Of all the ruling families of England none has been more accomplished at projecting its majesty than the Tudors. As usurpers with a tenuous claim to the English throne they had to be. Seizing the crown from the Yorkist King Richard III in 1485, the first Tudor monarch, Henry VII, based his grab for power on the royal ancestry of his mother's noble family, the Beauforts, and his father's connection by marriage to the Lancastrians Henry V and Henry VI. The first of these fifteenth-century kings was a warrior and a model of chivalry, the second posthumously a saintly worker of miracles. Out of these rich and complicated threads of family and history the Tudor kings (Henry VII, Henry VIII and the boy-king Edward VI) and the Tudor queens (Mary I and Elizabeth I) wove a pattern of power and dynasty that is as vibrant and recognizable today as it was five hundred years ago.

Certainly the Tudors still dazzle. Their magnificent buildings are stunning in scale and grandeur, from the solidity of Hampton Court Palace to the splendid gothic traceries of St George's Chapel in Windsor and King's College Chapel in Cambridge. As remarkable is the Tudors' mausoleum in the Lady Chapel of Westminster Abbey, first intended by Henry VII as a shrine for his saintly Lancastrian forebear Henry VI. In royal propaganda the early Tudors never lost an opportunity: even a badge as simple as the double rose of the rival houses of Lancaster and York, the red and the white united, expressed so clearly and neatly the bringing of peace to a kingdom divided in the fifteenth century by civil war.
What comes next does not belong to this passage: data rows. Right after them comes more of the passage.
(* ===== verification/Base58.v ===== *)
(** Base58 and account addresses: [src/src/Common/Base58.cpp] and the address
    functions of [src/src/CryptoNoteCore/CryptoNoteBasicImpl.cpp] and
    [Currency.cpp].  Strings are byte lists. *)

From S2P Require Import Prelude IntUtil Keccak Config Currency Types Varint.

(** * The code *)

(** The characters of the alphabet ["123456789ABCDEFGHJKLMNPQRSTUVWXYZabcdefghijkmnopqrstuvwxyz"]. *)
Definition alphabet : list Z :=
  map (fun c => Z.of_nat (Ascii.nat_of_ascii c))
    (String.list_ascii_of_string "123456789ABCDEFGHJKLMNPQRSTUVWXYZabcdefghijkmnopqrstuvwxyz").

Definition alphabet_size : Z := 58.
Definition encoded_block_sizes : list nat := [0; 2; 3; 5; 6; 7; 9; 10; 11]%nat.
Definition full_block_size : nat := 8.
Definition full_encoded_block_size : nat := 11.
Definition addr_checksum_size : nat := 4.

(** [reverse_alphabet]: the table built by the constructor, and the lookup. *)
Definition reverse_table : list Z :=
  foldl (fun t i => <[Z.to_nat (nth i alphabet 0 - nth 0 alphabet 0) := Z.of_nat i]> t)
    (replicate (Z.to_nat (nth 57 alphabet 0 - nth 0 alphabet 0 + 1)) (-1)) (seq 0 58).

Definition reverse_alphabet (letter : Z) : Z :=
  let idx := u64 (letter - nth 0 alphabet 0) in
  if idx <? Z.of_nat (length reverse_table) then nth (Z.to_nat idx) reverse_table (-1) else -1.

(** [decoded_block_sizes]. *)
Definition decoded_table : list Z :=
  foldl (fun t i => <[nth i encoded_block_sizes 0%nat := Z.of_nat i]> t) (replicate 12 (-1)) (seq 0 9).

Definition decoded_block_sizes (encoded_block_size : nat) : outcome Z :=
  _ ← assert_ (encoded_block_size <=? full_encoded_block_size)%nat;
  vec_at decoded_table (Z.of_nat encoded_block_size).

(** [uint_8be_to_64]: shift the bytes in, most significant first. *)
Definition uint_8be_to_64 (data : bytes) : outcome Z :=
  _ ← assert_ ((1 <=? length data) && (length data <=? 8))%nat;
  Ret (foldl (fun res b => Z.lor (u64 (Z.shiftl res 8)) b) 0 data).

(** [uint_64_to_8be]: the last [size] bytes of the big-endian representation. *)
Definition uint_64_to_8be (num : Z) (size : nat) : outcome bytes :=
  _ ← assert_ ((1 <=? size) && (size <=? 8))%nat;
  Ret (map (fun k => u8 (Z.shiftr num (8 * Z.of_nat (size - 1 - k)))) (seq 0 size)).

(** [while (0 < num) { ...; res[i] = alphabet[remainder]; --i; }]. *)
Fixpoint encode_digits (fuel : nat) (num i : Z) (res : bytes) : outcome bytes :=
  if 0 <? num then
    match fuel with
    | O => Undefined
    | S fuel =>
        let remainder := num mod alphabet_size in
        ch ← vec_at alphabet remainder;
        res ← vec_set res i ch;
        encode_digits fuel (num / alphabet_size) (i - 1) res
    end
  else Ret res.

(** [encode_block], with the part of the result it writes, filled with ['1'] by the caller. *)
Definition encode_block (block res : bytes) : outcome bytes :=
  _ ← assert_ ((1 <=? length block) && (length block <=? full_block_size))%nat;
  num ← uint_8be_to_64 block;
  encode_digits 11 num (Z.of_nat (nth (length block) encoded_block_sizes 0%nat) - 1) res.

(** The loop of [decode_block] from the last character to the first, on the
    reversed block: [None] is [return false]. *)
Fixpoint decode_digits (rev : bytes) (res_num order : Z) : outcome (option Z) :=
  match rev with
  | [] => Ret (Some res_num)
  | ch :: rev =>
      let digit := reverse_alphabet ch in
      if digit <? 0 then Ret None
      else
        '(product_lo, product_hi) ← mul128 order digit;
        let tmp := u64 (res_num + product_lo) in
        if (tmp <? res_num) || negb (0 =? product_hi) then Ret None
        else decode_digits rev tmp (u64 (order * alphabet_size))
  end.

Definition decode_block (block : bytes) : outcome (option bytes) :=
  _ ← assert_ ((1 <=? length block) && (length block <=? full_encoded_block_size))%nat;
  res_size ← decoded_block_sizes (length block);
  if res_size <=? 0 then Ret None
  else
    r ← decode_digits (reverse block) 0 1;
    match r with
    | None => Ret None
    | Some res_num =>
        if (res_size <? Z.of_nat full_block_size) && (Z.shiftl 1 (8 * res_size) <=? res_num)
        then Ret None
        else data ← uint_64_to_8be res_num (Z.to_nat res_size); Ret (Some data)
    end.

(** The block loops of [encode] and [decode]. *)
Definition block_at (size i : nat) (data : bytes) : bytes := take size (drop (i * size) data).

Fixpoint encode_full (n i : nat) (data : bytes) : outcome bytes :=
  match n with
  | O => Ret []
  | S n =>
      b ← encode_block (block_at full_block_size i data)
            (replicate full_encoded_block_size (nth 0 alphabet 0));
      rest ← encode_full n (S i) data;
      Ret (b ++ rest)
  end.

Definition encode (data : bytes) : outcome bytes :=
  match data with
  | [] => Ret []
  | _ =>
      let full_block_count := (length data / full_block_size)%nat in
      let last_block_size := (length data mod full_block_size)%nat in
      full ← encode_full full_block_count 0 data;
      last ← (if (0 <? last_block_size)%nat then
                encode_block (take last_block_size (drop (full_block_count * full_block_size) data))
                  (replicate (nth last_block_size encoded_block_sizes 0%nat) (nth 0 alphabet 0))
              else Ret []);
      Ret (full ++ last)
  end.

Fixpoint decode_full (n i : nat) (enc : bytes) : outcome (option bytes) :=
  match n with
  | O => Ret (Some [])
  | S n =>
      r ← decode_block (block_at full_encoded_block_size i enc);
      match r with
      | None => Ret None
      | Some b =>
          rest ← decode_full n (S i) enc;
          Ret (option_map (app b) rest)
      end
  end.

Definition decode (enc : bytes) : outcome (option bytes) :=
  match enc with
  | [] => Ret (Some [])
  | _ =>
      let full_block_count := (length enc / full_encoded_block_size)%nat in
      let last_block_size := (length enc mod full_encoded_block_size)%nat in
      last_block_decoded_size ← decoded_block_sizes last_block_size;
      if last_block_decoded_size <? 0 then Ret None
      else
        full ← decode_full full_block_count 0 enc;
        match full with
        | None => Ret None
        | Some data =>
            if (0 <? last_block_size)%nat then
              r ← decode_block (take last_block_size
                     (drop (full_block_count * full_encoded_block_size) enc));
              Ret (option_map (app data) r)
            else Ret (Some data)
        end
  end.

Definition encode_addr (tag : Z) (data : bytes) : outcome bytes :=
  let buf := write_varint tag ++ data in
  let hash := cn_fast_hash buf in
  encode (buf ++ take addr_checksum_size hash).

Definition decode_addr (addr : bytes) : outcome (option (Z * bytes)) :=
  r ← decode addr;
  match r with
  | None => Ret None
  | Some addr_data =>
      if (length addr_data <=? addr_checksum_size)%nat then Ret None
      else
        let checksum := drop (length addr_data - addr_checksum_size) addr_data in
        let addr_data := take (length addr_data - addr_checksum_size) addr_data in
        let expected_checksum := take addr_checksum_size (cn_fast_hash addr_data) in
        if negb (bool_decide (expected_checksum = checksum)) then Ret None
        else
          '(read, tag) ← read_varint addr_data;
          if read <=? 0 then Ret None
          else Ret (Some (tag, drop (Z.to_nat read) addr_data))
  end.

(** [toBinaryArray] and [fromBinaryArray] on [AccountPublicAddress]: the two keys in
    their 32 bytes, and nothing left over. *)
Definition addressToBinaryArray (adr : AccountPublicAddress) : bytes :=
  spendPublicKey adr ++ viewPublicKey adr.

Definition addressFromBinaryArray (ba : bytes) : option AccountPublicAddress :=
  if (length ba =? 64)%nat then Some (mkAddress (take 32 ba) (drop 32 ba)) else None.

Definition getAccountAddressAsStr (prefix : Z) (adr : AccountPublicAddress) : outcome bytes :=
  encode_addr prefix (addressToBinaryArray adr).

Section Parse.
(** [Crypto::check_key]. *)
Context (check_key : bytes -> bool).

Definition parseAccountAddressString (str : bytes) : outcome (option (Z * AccountPublicAddress)) :=
  r ← decode_addr str;
  Ret (
    '(prefix, data) ← r;
    adr ← addressFromBinaryArray data;
    if check_key (spendPublicKey adr) && check_key (viewPublicKey adr) then Some (prefix, adr)
    else None).

(** [Currency::parseAccountAddressString]: the prefix must be one of the network's. *)
Definition currencyParseAddress (c : Currency) (str : bytes) : outcome (option AccountPublicAddress) :=
  r ← parseAccountAddressString str;
  Ret (
    '(prefix, adr) ← r;
    if negb (prefix =? m_publicAddressBase58Prefix c) && negb (prefix =? m_subAddressBase58Prefix c)
    then None else Some adr).

End Parse.

Definition accountAddressAsString (c : Currency) (adr : AccountPublicAddress) : outcome bytes :=
  getAccountAddressAsStr (m_publicAddressBase58Prefix c) adr.

Definition isSubAddressStr (str : bytes) (subaddrPrefix : Z) : outcome bool :=
  r ← decode_addr str;
  Ret (match r with Some (prefix, _) => prefix =? subaddrPrefix | None => false end).

(** * Blocks *)

Definition be_value (bs : bytes) : Z := foldl (fun r b => r * 256 + b) 0 bs.

Lemma be_value_snoc bs b : be_value (bs ++ [b]) = be_value bs * 256 + b.
Proof. unfold be_value. by rewrite foldl_app. Qed.

Lemma be_value_range bs : Forall is_byte bs -> 0 <= be_value bs < 256 ^ Z.of_nat (length bs).
Proof.
  induction bs as [| b bs IH] using rev_ind; intros H.
  - cbn. lia.
  - apply Forall_app in H as [H Hb]. apply Forall_cons in Hb as [Hb _]. unfold is_byte in Hb.
    rewrite be_value_snoc, length_app, Nat.add_1_r, Nat2Z.inj_succ, Z.pow_succ_r by lia.
    specialize (IH H). lia.
Qed.

Lemma pow256_le_64 n : (n <= 8)%nat -> 256 ^ Z.of_nat n <= 2 ^ 64.
Proof. intros H. change (2 ^ 64) with (256 ^ 8). apply Z.pow_le_mono_r; lia. Qed.

Lemma uint_8be_to_64_value bs :
  Forall is_byte bs -> (1 <= length bs <= 8)%nat -> uint_8be_to_64 bs = Ret (be_value bs).
Proof.
  intros Hb Hl. unfold uint_8be_to_64.
  rewrite assert_true, outcome_bind_ret by (apply andb_true_iff; split; apply Nat.leb_le; lia).
  f_equal. unfold be_value. assert (Hl8 : (length bs <= 8)%nat) by lia. clear Hl. revert Hb Hl8.
  induction bs as [| b bs IH] using rev_ind; intros Hb Hl8; [done |].
  rewrite length_app, Nat.add_1_r in Hl8.
  apply Forall_app in Hb as [Hb Hx]. apply Forall_cons in Hx as [Hx _]. unfold is_byte in Hx.
  rewrite !foldl_app. cbn [foldl]. rewrite IH by (done || lia).
  pose proof (be_value_range bs Hb) as Hr. unfold be_value in Hr.
  assert (256 ^ Z.of_nat (length bs) <= 256 ^ 7) by (apply Z.pow_le_mono_r; lia).
  change (256 ^ 7) with (2 ^ 56) in *.
  rewrite u64_small by (rewrite Z.shiftl_mul_pow2 by lia; lia).
  rewrite lor_shiftl_add by lia. done.
Qed.

Lemma to_be_step n num :
  map (fun k => u8 (Z.shiftr num (8 * Z.of_nat (S n - 1 - k)))) (seq 0 (S n))
  = map (fun k => u8 (Z.shiftr (num / 256) (8 * Z.of_nat (n - 1 - k)))) (seq 0 n) ++ [u8 num].
Proof.
  rewrite seq_S, map_app. f_equal.
  - apply map_ext_in. intros k Hk. apply in_seq in Hk.
    change 256 with (2 ^ 8). rewrite <- Z.shiftr_div_pow2, Z.shiftr_shiftr by lia.
    do 2 f_equal. lia.
  - cbn [map]. replace (S n - 1 - (0 + n))%nat with 0%nat by lia.
    change (8 * Z.of_nat 0) with 0. by rewrite Z.shiftr_0_r.
Qed.

Lemma uint_64_to_8be_value bs :
  Forall is_byte bs -> (1 <= length bs <= 8)%nat ->
  uint_64_to_8be (be_value bs) (length bs) = Ret bs.
Proof.
  intros Hb Hl. unfold uint_64_to_8be.
  rewrite assert_true, outcome_bind_ret by (apply andb_true_iff; split; apply Nat.leb_le; lia).
  f_equal. clear Hl. revert Hb. induction bs as [| b bs IH] using rev_ind; intros Hb; [done |].
  apply Forall_app in Hb as [Hb Hx]. apply Forall_cons in Hx as [Hx _]. unfold is_byte in Hx.
  rewrite length_app, Nat.add_1_r, to_be_step, be_value_snoc.
  rewrite Z.div_add_l, Z.div_small, Z.add_0_r, IH by (done || lia). do 2 f_equal.
  unfold u8. change (2 ^ 8) with 256. rewrite Z.add_comm, Z.mod_add, Z.mod_small; lia.
Qed.

(** The [n] base-58 digits of a number, most significant first. *)
Fixpoint digits58 (n : nat) (num : Z) : list Z :=
  match n with O => [] | S n => digits58 n (num / 58) ++ [num mod 58] end.

Definition letter (d : Z) : Z := nth (Z.to_nat d) alphabet 0.

Lemma length_digits58 n num : length (digits58 n num) = n.
Proof. revert num. induction n; intros; cbn [digits58]; [done |]. rewrite length_app, IHn. cbn. lia. Qed.

Lemma digits58_zero n : digits58 n 0 = replicate n 0.
Proof.
  induction n as [| n IH]; [done |]. cbn [digits58]. change (0 / 58) with 0. change (0 mod 58) with 0.
  rewrite IH. symmetry. apply replicate_S_end.
Qed.

Lemma encode_digits_letters fuel n num written :
  0 <= num < 58 ^ Z.of_nat n -> (n <= fuel)%nat ->
  encode_digits fuel num (Z.of_nat n - 1) (replicate n (nth 0 alphabet 0) ++ written)
  = Ret (map letter (digits58 n num) ++ written).
Proof.
  revert n num written. induction fuel as [| fuel IH]; intros n num written Hn Hf.
  - destruct n; [| lia]. change (58 ^ Z.of_nat 0) with 1 in Hn. assert (num = 0) as -> by lia. done.
  - cbn [encode_digits]. destruct (Z.ltb_spec 0 num) as [Hpos | H0].
    + destruct n as [| n]; [change (58 ^ Z.of_nat 0) with 1 in Hn; lia |].
      unfold alphabet_size. pose proof (Z.mod_pos_bound num 58 ltac:(lia)) as Hm.
      destruct (nth_lookup_or_length alphabet (Z.to_nat (num mod 58)) 0) as [Hch | Hbad];
        [| change (length alphabet) with 58%nat in Hbad; lia].
      rewrite (vec_at_lookup alphabet (num mod 58) (letter (num mod 58))), outcome_bind_ret
        by (done || lia).
      rewrite replicate_S_end, <- app_assoc. cbn [app].
      rewrite vec_set_app, outcome_bind_ret by (rewrite length_replicate; lia).
      replace (Z.of_nat (S n) - 1 - 1) with (Z.of_nat n - 1) by lia.
      rewrite IH; [| | lia].
      * cbn [digits58]. rewrite map_app, <- app_assoc. done.
      * rewrite Nat2Z.inj_succ, Z.pow_succ_r in Hn by lia.
        split; [apply Z.div_pos; lia | apply Z.div_lt_upper_bound; lia].
    + assert (num = 0) as -> by lia. rewrite digits58_zero. do 2 f_equal.
      clear. induction n as [| n IHn]; [done |]. cbn [replicate map]. by rewrite <- IHn.
Qed.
Henry VIII, who ruled between 1509 and 1547, continued his father's ambitions in the stone and stained glass of palaces and chapels
but also through the printing press and the pulpit. At Henry's court Hans Holbein the Younger, a German painter of spectacular talents, produced masterpieces of minute detail, showing members of the royal family and leading courtiers in portraits that have the immediacy of photographs. More obviously political in purpose was Holbein's great mural for the audience chamber of Whitehall Palace, so powerful a representation of Henry VIII, massive and regal, that it made visitors who saw it tremble.

This Henry was the king who changed English history in a way no other monarch had done before. He set England upon a path strikingly different to most of the countries of Europe. Refused an annulment of his first marriage by the Pope, in 1530 Henry's eyes were opened to new possibilities. He broke away from the Church of Rome. Recognizing the insistent calls of God and history, he proclaimed himself an emperor, magnificent in his power, supreme head of the Church of England on earth next under God. These facts of Henry's kingship were pressed home unceasingly from the pulpits and the printing presses. In a beautiful woodcut on the title page of the official translation of the Bible from Latin to English Henry was shown to be in direct communication with God, with no need for the intercession of priests or popes; the interests of the king in his palace and God in his heaven were identical. This whole edifice of projected authority was inherited eleven years after Henry's death by his daughter Elizabeth, who ruled the kingdoms of England and Ireland between 1558 and 1603. And Queen Elizabeth, as her subjects and enemies alike well knew, was very much King Henry's daughter, unbending, wilful, at times severe, a magisterial presence in government.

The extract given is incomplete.